There are two ways to power your Circuit Playground: you can use the USB connector to connect to a computer or portable USB power pack or you can plug in a battery pack. USB can be used to power and program. The battery connection can only be used for power - but it's great for when you want to take your Circuit Playground out into the world
This is the Battery Power Jack:
The technical specifications for the jack is:
JST PH type 2-pin connector Pin #1 Power and Pin #2 Ground
You can use this with any battery pack that can provide at least 3.5V DC and up to 6.5V DC. In particular it works really well with 3 x 1.5V batteries, like this 3 x AAA battery holder
Advanced users can connect up a single-cell rechargeable lithium ion or lithium polymer battery
Lithium Ion or Polymer batteries are more difficult to use and require much more care than rechargeable AAA's so we don't recommend them.
Circuit Playground does not have battery charging built in so no matter what rechargeable battery you have, you will need a separate charger as well.
Circuit Playground is designed for beginners so it has some protection and regulation circuitry so that it is flexible about how it is powered. In particular there is a polarity protection diode (to avoid destroying the board if you have a backwards-connected battery). It also has an onboard 3.3V Power Supply:
This means you can power it from anywhere between 3.5V up to 6.5V and it will automatically regulate it down to a clean 3.3V
Think of it like a barber. When you go to the hair salon, you have long uneven hair (just like the large, uneven power that is fed into the Circuit Playground from a battery pack). The stylist takes out the scissors and says OK how long do you want your hair? and you reply 3.3 inches long!
>snip snip< and your hair is cut straight off, leaving a very clean line.

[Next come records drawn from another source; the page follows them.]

(** The loop over [model_digests]: canonical form, then duplicate rejection. *)
Fixpoint requirement_digests (digests : list json) (canonical : list string)
    : res (list string) :=
  match digests with
  | [] => Ok canonical
  | JStr digest :: digests =>
      if _SHA256 digest then
        let normalized := canonical_digest digest in
        if normalized ∈? canonical
        then pm_error "public_requirements" "duplicate_model_digest"
        else requirement_digests digests (canonical ++ [normalized])
      else pm_error "public_requirements" "invalid_model_digests"
  | _ :: _ => pm_error "public_requirements" "invalid_model_digests"
  end.

Definition validate_public_requirements (value : json) : res dict :=
  raw ← _mapping value "public_requirements";
  _ ← _closed_keys raw _PUBLIC_REQUIREMENT_KEYS "public_requirements";
  if Z.of_nat (length _PUBLIC_REQUIREMENT_KEYS) <? Z.of_nat (length raw)
  then pm_error "public_requirements" "too_many_fields"
  else
    result ← requirement_string raw "operation" _OPERATION [];
    result ← requirement_string raw "payload_format" _PAYLOAD_FORMAT result;
    result ← requirement_string raw "executor_min_version" _VERSION result;
    result ← requirement_string raw "runtime_min_version" _VERSION result;
    result ← requirement_int raw "min_vram_bytes" 0 (2 ^ 60) result;
    result ← requirement_int raw "min_ram_bytes" 0 (2 ^ 60) result;
    result ← requirement_int raw "output_count" 1 8 result;
    match jget "model_digests" raw with
    | None => Ok result
    | Some (JList digests) =>
        if 128 <? Z.of_nat (length digests)
        then pm_error "public_requirements" "invalid_model_digests"
        else
          canonical ← requirement_digests digests [];
          Ok (jset "model_digests" (JList (map JStr canonical)) result)
    | Some _ => pm_error "public_requirements" "invalid_model_digests"
    end.

(** ** Artifact media metadata *)

(** The loop over [MEDIA_PROBE_LIMITS]. *)
Fixpoint media_probes (limits : list (string * (Z * Z))) (raw result : dict) : res dict :=
  match limits with
  | [] => Ok result
  | (name, (minimum, maximum)) :: limits =>
      match jget name raw with
      | None => media_probes limits raw result
      | Some JNull => media_probes limits raw (jset name JNull result)
      | Some v =>
          z ← _bounded_int v "media_metadata" minimum maximum;
          media_probes limits raw (jset name (JInt z) result)
      end
  end.

Definition _validate_artifact_media_metadata (value : json) (allow_unreviewed_type : bool)
    : res dict :=
  raw ← _mapping value "media_metadata";
  _ ← _closed_keys raw _MEDIA_METADATA_KEYS "media_metadata";
  if Z.of_nat (length _MEDIA_METADATA_KEYS) <? Z.of_nat (length raw)
  then pm_error "media_metadata" "too_many_fields"
  else
    result ← (match jget "filename" raw with
              | None => Ok []
              | Some (JStr filename) =>
                  if _FILENAME filename then Ok (jset "filename" (JStr filename) [])
                  else pm_error "media_metadata" "invalid_filename"
              | Some _ => pm_error "media_metadata" "invalid_filename"
              end : res dict);
    result ← (match jget "media_type" raw with
              | None => Ok result
              | Some (JStr media_type) =>
                  if negb (_MEDIA_TYPE media_type) ||
                     (negb allow_unreviewed_type &&
                      negb (str_lower media_type ∈? _PUBLIC_MEDIA_TYPES))
                  then pm_error "media_metadata" "invalid_media_type"
                  else Ok (jset "media_type" (JStr media_type) result)
              | Some _ => pm_error "media_metadata" "invalid_media_type"
              end : res dict);
    media_probes MEDIA_PROBE_LIMITS raw result.

Definition validate_artifact_media_metadata (value : json) : res dict :=
  _validate_artifact_media_metadata value false.

Definition validate_reported_artifact_media_metadata (value : json) : res dict :=
  _validate_artifact_media_metadata value true.

Definition project_reported_artifact_media_metadata (value : json) : res dict :=
  result ← validate_reported_artifact_media_metadata value;
  let result := jpop "filename" result in
  match jget "media_type" result with
  | Some (JStr media_type) =>
      if str_lower media_type ∈? _PUBLIC_MEDIA_TYPES
      then Ok (jset "media_type" (JStr (str_lower media_type)) result)
      else Ok (jpop "media_type" result)
  | _ => Ok (jpop "media_type" result)
  end.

Just make sure all of your hair, err... battery voltage is at least 3.5 Volts because the regulator needs some extra length to work with.

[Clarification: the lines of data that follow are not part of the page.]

(* ===== verification/Diagnostics.v ===== *)
(** * Bounded task diagnostics ([src/vgen/protocol/diagnostics.py])

    The fixed vocabulary a worker may attach to a failed attempt or to its
    progress reports. *)

From S2P Require Import Prelude Python Errors.

Open Scope Z_scope.

(** ** Vocabulary *)

Definition _UNSUPPORTED_PAYLOAD_REASONS : list string :=
  ["cyclic_graph"; "dangling_node_connection"; "duplicate_input_binding"; "empty_graph";
   "graph_depth_limit"; "graph_edge_limit"; "graph_mapping_limit"; "graph_node_limit";
   "graph_sequence_limit"; "graph_value_depth_limit"; "graph_value_size_limit";
   "input_binding_limit"; "input_binding_target_not_allowed"; "invalid_input_binding";
   "invalid_input_binding_field"; "invalid_input_field"; "invalid_nested_field";
   "invalid_node_class"; "invalid_node_connection"; "invalid_node_identifier";
   "invalid_node_inputs"; "invalid_node_metadata"; "invalid_numeric_value";
   "node_class_not_allowed"; "node_input_limit"; "operation_not_allowed_by_workflow";
   "payload_size_limit"; "unbound_load_image"; "unexpected_node_structure"; "unsafe_local_path";
   "unsupported_graph_value"; "workflow_bindings_mismatch"; "workflow_graph_mismatch";
   "workflow_mapping_invalid"; "workflow_not_allowed"; "workflow_operation_mismatch";
   "workflow_parameters_invalid"; "workflow_parameters_not_canonical";
   "workflow_parameters_required"].

Definition _DEPENDENCY_MISSING_REASONS : list string :=
  ["history_missing"; "input_upload_rejected"; "invalid_input_upload_response";
   "invalid_prompt_response"; "local_execution_failed"; "model_integrity_unavailable";
   "model_load_incompatible"; "model_not_found"; "no_output"; "node_class_missing";
   "node_runtime_error"; "node_validation_failed"; "python_dependency_missing";
   "tensor_shape_mismatch"; "workflow_rejected"].

(** [_FAILURE_REASONS_BY_CODE.get(code, frozenset())]. *)
Definition _FAILURE_REASONS_BY_CODE (c : ErrorCode.t) : list string :=
  match c with
  | ErrorCode.UNSUPPORTED_PAYLOAD => _UNSUPPORTED_PAYLOAD_REASONS
  | ErrorCode.EXECUTOR_UNAVAILABLE => ["output_path_outside_root"; "policy_required"]
  | ErrorCode.DEPENDENCY_MISSING => _DEPENDENCY_MISSING_REASONS
  | ErrorCode.GPU_OUT_OF_MEMORY => ["gpu_out_of_memory"; "insufficient_vram"]
  | ErrorCode.SYSTEM_OUT_OF_MEMORY => ["insufficient_ram"; "system_out_of_memory"]
  | _ => []
  end.

Definition code_reason (c : ErrorCode.t) : string := str_lower (ErrorCode.name c).

Definition SAFE_TASK_FAILURE_REASONS : list string :=
  List.flat_map _FAILURE_REASONS_BY_CODE ErrorCode.all ++ map code_reason ErrorCode.all.

Definition SAFE_TASK_FAILURE_PHASES : list string := ["preparing"; "executing"; "uploading"].

Definition SAFE_TASK_FAILURE_COMPONENTS : list string :=
  ["decoder"; "encoder"; "model_loader"; "output"; "sampler"].

Definition SAFE_TASK_PROGRESS_STAGES : list string :=
  ["downloading_inputs"; "preparing"; "processing"; "queued"; "resuming_output_upload";
   "sampled"; "sampling"; "uploading_outputs"].

(** ** Failure details *)

(** Copy [details[name]] when it is a string of the vocabulary. *)
Definition keep_known (details : dict) (name : string) (vocabulary : list string)
    (canonical : dict) : dict :=
  match jget name details with
  | Some (JStr s) => if s ∈? vocabulary then jset name (JStr s) canonical else canonical
  | _ => canonical
  end.

(** [details] is [None] when it is not a mapping. *)
Definition canonical_task_failure_details (details : option dict) : dict :=
  match details with
  | None => []
  | Some details =>
      let canonical := keep_known details "reason" SAFE_TASK_FAILURE_REASONS [] in
      let canonical := keep_known details "phase" SAFE_TASK_FAILURE_PHASES canonical in
      keep_known details "component" SAFE_TASK_FAILURE_COMPONENTS canonical
  end.

Definition component_codes : list ErrorCode.t :=
  [ErrorCode.EXECUTOR_UNAVAILABLE; ErrorCode.DEPENDENCY_MISSING; ErrorCode.EXECUTION_TIMEOUT;
   ErrorCode.GPU_OUT_OF_MEMORY; ErrorCode.SYSTEM_OUT_OF_MEMORY].

Definition canonical_task_failure_details_for_code (details : option dict)
    (failure_code : option Z) (terminal_state : option string) : dict :=
  match failure_code with
  | None => []
  | Some n =>
      if (terminal_state =d Some "succeeded") || (terminal_state =d Some "cancelled") then []
      else match ErrorCode.of_int n with
      | None => []
      | Some code =>
          if code =d ErrorCode.EXECUTION_CANCELLED then []
          else
            let candidate := canonical_task_failure_details details in
            let canonical :=
              match jget "reason" candidate with
              | Some (JStr reason) =>
                  if reason ∈? (_FAILURE_REASONS_BY_CODE code ++ [code_reason code])
                  then [("reason", JStr reason)] else []
              | _ => []
              end in
            let canonical :=
              match jget "phase" candidate with
              | Some phase => if code =d ErrorCode.INTERNAL_ERROR
                              then jset "phase" phase canonical else canonical
              | None => canonical
              end in
            match jget "component" candidate with
            | Some component => if code ∈? component_codes
                                then jset "component" component canonical else canonical
            | None => canonical
            end
      end
  end.

(** ** Progress *)

(** A progress report: the fraction in hundredths, and its stage. *)
Record progress := MkProgress { p_hundredths : Z; p_stage : string }.

(** [round(m * 2^e, 2)] in hundredths: nearest, ties to even, of the exact
    value [100 * m * 2^e]. *)
Definition round_hundredths (m e : Z) : Z :=
  if 0 <=? e then 100 * m * 2 ^ e
  else
    let d := 2 ^ (- e) in
    let q := (100 * m) / d in
    let r := (100 * m) mod d in
    if 2 * r <? d then q
    else if d <? 2 * r then q + 1
    else if Z.even q then q else q + 1.

(** [0 <= m * 2^e <= 1]. *)
Definition in_unit (m e : Z) : bool :=
  (0 <=? m) && (if 0 <=? e then m * 2 ^ e <=? 1 else m <=? 2 ^ (- e)).

(** [canonical_task_progress]: [None] rejects the report. *)
Definition canonical_task_progress (report : json) : option progress :=
  match report with
  | JObj report =>
      let stage_of s := if s ∈? SAFE_TASK_PROGRESS_STAGES then s else "processing" in
      match jget_or "fraction" JNull report, jget_or "stage" JNull report with
      | JInt z, JStr s =>
          if in_unit z 0 then Some (MkProgress (round_hundredths z 0) (stage_of s)) else None
      | JFloat (FFin m e), JStr s =>
          if in_unit m e then Some (MkProgress (round_hundredths m e) (stage_of s)) else None
      | _, _ => None
      end
  | _ => None
  end.

(** ** Theorems *)

Lemma jget_keep_known k name vocabulary d c :
  jget k (keep_known d name vocabulary c) =
    if String.eqb k name then
      match jget name d with
      | Some (JStr s) => if s ∈? vocabulary then Some (JStr s) else jget k c
      | _ => jget k c
      end
    else jget k c.
Proof.
  unfold keep_known. destruct (String.eqb_spec k name) as [->|Hne].
  - destruct (jget name d) as [[]|]; try done. destruct (_ ∈? _); [apply jget_jset_eq|done].
  - destruct (jget name d) as [[]|]; try done. destruct (_ ∈? _); [|done].
    by apply jget_jset_ne.
Qed.

(** What the vocabulary-only projection can contain under each key. *)
Lemma canonical_details_lookup details k v :
  jget k (canonical_task_failure_details details) = Some v ->
  exists s, v = JStr s /\
    ((k = "phase" /\ s ∈ SAFE_TASK_FAILURE_PHASES) \/
     (k = "component" /\ s ∈ SAFE_TASK_FAILURE_COMPONENTS) \/ k = "reason").
Proof.
  destruct details as [d|]; [|done]. unfold canonical_task_failure_details.
  rewrite !jget_keep_known. intros H.
  repeat match type of H with
  | context [if String.eqb k ?n then _ else _] => destruct (String.eqb_spec k n) as [->|]
  | context [match jget ?n d with _ => _ end] => destruct (jget n d) as [[]|]
  | context [if ?s ∈? ?l then _ else _] => destruct (s ∈? l) eqn:?E
  end; try done; injection H as <-; eexists; (split; [done|]);
  try apply elem_b_spec in E; auto.
Qed.

Lemma jget_cons_eq k v d : jget k ((k, v) :: d) = Some v.
Proof. unfold jget. simpl. by rewrite String.eqb_refl. Qed.

(** Lookups in the code-bound projection, key by key. *)
Lemma jget_single_inv k k' v w : jget k [(k', w)] = Some v -> k = k' /\ v = w.
Proof.
  unfold jget. simpl. destruct (String.eqb_spec k' k) as [->|]; simpl; [by intros [= ->]|done].
Qed.

Lemma jget_jset_inv k k' v w d :
  jget k (jset k' w d) = Some v -> (k = k' /\ v = w) \/ jget k d = Some v.
Proof.
  destruct (decide (k = k')) as [->|Hne]; [rewrite jget_jset_eq; intros [= ->]; auto|].
  rewrite jget_jset_ne by done. auto.
Qed.

(** C37: a stored failure detail is always one of the fixed protocol words of
    the attempt's own error code; nothing else a worker sends survives, and
    successful or cancelled attempts keep no details. *)
Theorem failure_details_closed (details : option dict) (failure_code : option Z)
    (terminal_state : option string) (k : string) (v : json) :
  jget k (canonical_task_failure_details_for_code details failure_code terminal_state) = Some v ->
  terminal_state <> Some "succeeded" /\ terminal_state <> Some "cancelled" /\
  exists n c s, failure_code = Some n /\ ErrorCode.of_int n = Some c /\ v = JStr s /\
    ((k = "reason" /\ (s ∈ _FAILURE_REASONS_BY_CODE c \/ s = code_reason c)) \/
     (k = "phase" /\ c = ErrorCode.INTERNAL_ERROR /\ s ∈ SAFE_TASK_FAILURE_PHASES) \/
     (k = "component" /\ c ∈ component_codes /\ s ∈ SAFE_TASK_FAILURE_COMPONENTS)).
Proof.
  unfold canonical_task_failure_details_for_code.
  destruct failure_code as [n|]; [|done].
  destruct (_ || _) eqn:Et; [done|]. split_bools.
  destruct (ErrorCode.of_int n) as [c|] eqn:Hc; [|done].
  destruct (c =d ErrorCode.EXECUTION_CANCELLED); [done|].
  set (cand := canonical_task_failure_details details).
  set (base := match jget "reason" cand with Some (JStr _) => _ | _ => _ end).
  set (mid := match jget "phase" cand with Some _ => _ | None => _ end).
  intros Hk. split_and!; [done|done|]. exists n, c.
  assert (Hbase : forall v, jget k base = Some v -> k = "reason" /\ exists s, v = JStr s /\
            (s ∈ _FAILURE_REASONS_BY_CODE c \/ s = code_reason c)).
  { clear Hk. unfold base. intros w Hw. destruct (jget "reason" cand) as [[]|]; try done.
    destruct (_ ∈? _) eqn:E; [|done]. apply jget_single_inv in Hw as [-> ->].
    split; [done|]. apply elem_b_spec, elem_of_app in E as [E|E%list_elem_of_singleton]; eauto. }
  assert (Hmid : forall v, jget k mid = Some v -> jget k base = Some v \/
            (k = "phase" /\ c = ErrorCode.INTERNAL_ERROR /\ jget "phase" cand = Some v)).
  { clear Hk. unfold mid. intros w Hw. destruct (jget "phase" cand) as [ph|] eqn:Ep; [|auto].
    destruct (c =d ErrorCode.INTERNAL_ERROR) eqn:Ec; [|auto]. split_bools.
    apply jget_jset_inv in Hw as [[-> ->]|Hw]; auto. }
  assert (jget k mid = Some v \/ (k = "component" /\ c ∈ component_codes /\
            jget "component" cand = Some v)) as [[Hb|(-> & -> & Hp)]%Hmid|(-> & Hcc & Hp)].
  { clear -Hk. destruct (jget "component" cand) as [co|] eqn:Ep; [|auto].
    destruct (c ∈? component_codes) eqn:Ec; [|auto]. apply elem_b_spec in Ec.
    apply jget_jset_inv in Hk as [[-> ->]|Hk]; auto. }
  - apply Hbase in Hb as (-> & s & -> & Hs). eauto 10.
  - apply canonical_details_lookup in Hp as (s & -> & [[_ ?]|[[? _]|?]]); [|done|done]. eauto 10.
  - apply canonical_details_lookup in Hp as (s & -> & [[? _]|[[_ ?]|?]]); [done| |done].
    exists s. eauto 10.
Qed.

Lemma failure_details_closed_witness :
  (Some "failed" <> Some "succeeded" :> option string) /\ (Some "failed" <> Some "cancelled") /\
  exists n c s, Some 320005 = Some n /\ ErrorCode.of_int n = Some c /\
    JStr "insufficient_vram" = JStr s /\
    (("reason" = "reason" /\ (s ∈ _FAILURE_REASONS_BY_CODE c \/ s = code_reason c)) \/
     ("reason" = "phase" /\ c = ErrorCode.INTERNAL_ERROR /\ s ∈ SAFE_TASK_FAILURE_PHASES) \/
     ("reason" = "component" /\ c ∈ component_codes /\ s ∈ SAFE_TASK_FAILURE_COMPONENTS)).
Proof.
  apply (failure_details_closed
    (Some [("reason", JStr "insufficient_vram"); ("prompt", JStr "a cat")])).
  vm_compute. reflexivity.
Defined.

Lemma round_hundredths_unit m e :
  in_unit m e = true -> 0 <= round_hundredths m e <= 100.
Proof.
  unfold in_unit, round_hundredths. intros H. split_bools.
  destruct (0 <=? e) eqn:Ee; split_bools.
  - assert (0 < 2 ^ e) by (apply Z.pow_pos_nonneg; lia). nia.
  - assert (0 < 2 ^ (- e)) as Hd by (apply Z.pow_pos_nonneg; lia).
    set (d := 2 ^ (- e)) in *.
    pose proof (Z.div_mod (100 * m) d ltac:(lia)) as Hdm.
    pose proof (Z.mod_pos_bound (100 * m) d Hd) as Hmod.
    set (q := 100 * m / d) in *. set (r := (100 * m) mod d) in *.
    assert (0 <= q) by (apply Z.div_pos; lia).
    assert (q <= 100) by nia.
    destruct (2 * r <? d) eqn:E1; [lia|]. destruct (d <? 2 * r) eqn:E2; split_bools; [|].
    + assert (q <> 100) by nia. lia.
    + destruct (Z.even q) eqn:Ev; [lia|]. assert (q <> 100) by (intros ->; done). lia.
Qed.

(** An accepted progress report is a whole number of hundredths between
    0 and 100 together with a stage of the fixed vocabulary. *)
Theorem progress_bounded (report : json) (p : progress) :
  canonical_task_progress report = Some p ->
  0 <= p_hundredths p <= 100 /\ p_stage p ∈ SAFE_TASK_PROGRESS_STAGES.
Proof.
  assert (Hst : forall s, (if s ∈? SAFE_TASK_PROGRESS_STAGES then s else "processing")
            ∈ SAFE_TASK_PROGRESS_STAGES).
  { intros s. destruct (s ∈? _) eqn:E; [by apply elem_b_spec|]. by apply elem_b_spec. }
  unfold canonical_task_progress. destruct report as [| | | | | |d]; try done.
  destruct (jget_or "fraction" JNull d) as [| |z|[m e| |]| | |]; try done;
    destruct (jget_or "stage" JNull d); try done;
    (destruct (in_unit _ _) eqn:E; [|done]); intros [= <-];
    (split; [by apply round_hundredths_unit|apply Hst]).
Qed.

Lemma progress_bounded_witness :
  0 <= 50 <= 100 /\ "sampling" ∈ SAFE_TASK_PROGRESS_STAGES.
Proof.
  apply (progress_bounded (JObj [("fraction", JFloat (FFin 1 (-1))); ("stage", JStr "sampling")])
           (MkProgress 50 "sampling")).
  vm_compute. reflexivity.
Defined.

When powering Circuit Playground, you can draw at most 500 milliAmps of current. This is not a guarantee because you also have to make sure that the regulator doesn't overheat. If you're using some other voltage input, the max current you can pull continously is approximately
250 milliWatt / (Input Voltage - 0.3 - 3.3 V) = in milliAmps
So for 5V USB in, the max for continuous current is 250/(5-0.3-3.3) = 178 milliAmps
This is just a rough estimate and depends on if the power usage is continuous or just once in a while.